無私を手に入れたが自分自身も虫になってしまった。カフカの「城」ではないが方向性を、意志を完全に喪失してしまったのだ。判断停止とは思考の結果得られた考えであり、その結果は彼個人がこれ以上自分は考える方法が見い出せぬ、と自ら限界を引いたことによる。これは彼を守る為の単なる精神衛生学にすぎない。さらに言えば自己探求の放棄にすぎぬ。人生を達観する世界観など毒にも薬にもならぬ。ところが現代ではこの世界観が流行病となっているとなっては由々しき問題である。他にも神秘主義的世界観があるが、真の神秘家達は現実を軽視、或は遊離など断じてしない。現実世界のなかにこれら全て含まれているからだ。単純な言い方をすれば知覚力の深浅にすぎぬ。不可知論の信奉者は単に己れの知覚力の鈍さを語り、信じ込んでいるにすぎない。

今日ピュロンのひねた子供達はそこかしこに存在する。ピュロンを前にしてはパスカルといえども手がつけられぬ。何を言ってもピュロンは「そうかも知れぬが、そうでないかも知れぬ」と一切を相対化するのである。生きているのか死んでいるのか、その判断も下せぬ。さらにはそのような問答も、状況すらも在るのか無いのか、等々。きりがない。ピュロンに対して私が「君は結果として空間自体と化した。それも実体を伴わぬ。」と言えば彼は「そうかも知れぬ、そうでないかも知れぬ。」と答えるだろう。さらに私が「その君の世界観は思考の結果の果てに達した結論で、君のその返答にもその君が道具として用いた思考が無意識的に働いている。でなければ返答すら出来まい。」と突っ込んでも「そうかも知れぬし、そうでないかも知れぬ。」頭も無ければ尻尾も無い、まさに空間そのものとも言えるが、毒にも薬にもならぬこの意識はあらゆるものに対して偏見をもたぬという意味では必要な意識でもある。

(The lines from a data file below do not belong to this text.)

(** ** Identity number *)

(** The positions from 2 on: each visited byte contributes its two nibbles,
    and a position past the end contributes nothing. *)
Lemma imsi_fold_tail (data : list Z) (m : nat) :
  forall (a : Z) (acc : pystr),
    2 <= a ->
    fold_left (imsi_step data) (range a (a + Z.of_nat m)) (Ok acc)
    = Ok (acc ++ flat_map semi_octet (firstn m (skipn (Z.to_nat a) data))).
Proof.
  induction m as [|m IH]; intros a acc Ha.
  - rewrite range_nil by lia. cbn. rewrite app_nil_r. reflexivity.
  - rewrite range_cons by lia. cbn [fold_left].
    replace (a + Z.of_nat (S m)) with ((a + 1) + Z.of_nat m) by lia.
    unfold imsi_step at 2. cbn [bind res_monad].
    destruct (skipn (Z.to_nat a) data) as [|x rest] eqn:Hs.
    + assert (Hlen : len data <= a).
      { apply skipn_all_iff in Hs. unfold len. lia. }
      destruct (a <? len data) eqn:Hlt; [lia|]. cbn [ret res_monad].
      rewrite IH by lia.
      replace (Z.to_nat (a + 1)) with (S (Z.to_nat a)) by lia.
      rewrite (skipn_succ_nil _ _ Hs), !firstn_nil. reflexivity.
    + assert (Hlen : a < len data).
      { destruct (Z.lt_ge_cases a (len data)) as [|Hge]; [assumption|].
        rewrite skipn_all2 in Hs by (unfold len in Hge; lia). discriminate. }
      destruct (a <? len data) eqn:Hlt; [|lia].
      rewrite (index_skipn data (i := a) ltac:(lia) Hs).
      destruct (a =? 1) eqn:H1; [lia|]. cbn [ret res_monad].
      rewrite IH by lia.
      replace (Z.to_nat (a + 1)) with (S (Z.to_nat a)) by lia.
      rewrite (skipn_succ_tail _ _ Hs), append_semi_octet_app.
      cbn [firstn flat_map]. rewrite app_assoc. reflexivity.
Qed.

(** The loop returns on any list of positions that are not negative. *)
Lemma imsi_fold_returns (data : list Z) (positions : list Z) :
  Forall (fun i => 0 <= i) positions ->
  forall acc, exists imsi,
    fold_left (imsi_step data) positions (Ok acc) = Ok imsi.
Proof.
  intros H. induction H as [|i positions Hi _ IH]; intros acc; cbn [fold_left].
  - eauto.
  - unfold imsi_step at 2. cbn [bind res_monad].
    destruct (i <? len data) eqn:E; [|cbn; apply IH].
    destruct (index_ok data (i := i) ltac:(lia)) as (b & -> & _).
    cbn [bind res_monad]. destruct (i =? 1); cbn; apply IH.
Qed.

Lemma decode_imsi_returns (data : list Z) :
  exists imsi, decode_imsi data = Ok imsi.
Proof.
  unfold decode_imsi. destruct (len data <? 9) eqn:E; [cbn; eauto|].
  destruct (index_ok data (i := 0) ltac:(lia)) as (length & -> & _).
  cbn [bind ret res_monad].
  assert (Hpos : Forall (fun i => 0 <= i) (range 1 (length + 1))).
  { apply Forall_forall. intros i Hi. unfold range in Hi.
    apply in_map_iff in Hi. destruct Hi as (k & <- & _). lia. }
  destruct (imsi_fold_returns data Hpos []) as (imsi & Hfold).
  change (@Ok (list Z) []) with (@Ok pystr []). rewrite Hfold.
  cbn. eauto.
Qed.

(** C6, as stated, fails: a 9-byte identity file whose first byte is 8 decodes
    to 15 digits, not 8. *)
Lemma decode_imsi_count_is_not_digits :
  decode_imsi [8; 41; 67; 5; 16; 16; 50; 84; 118]
  = Ok (Some (lit "234500101234567"))
  /\ len (lit "234500101234567") <> 8.
Proof. split; vm_compute; [reflexivity | discriminate]. Qed.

白痴とも無邪気ともいえて、この意識を空間として所有し活動すればいかなる状況においてもバランスを保つ事が可能となるからである。

ソクラテスにとってはピュロンの世界観は自明のものであり、その上で、さらにあらゆる人々に意識的な対話を通して、無知の知への自覚に至らしめる為に活動していたのである。このソクラテスの所有していた地下水脈を小林秀雄も又、確実に所有していた。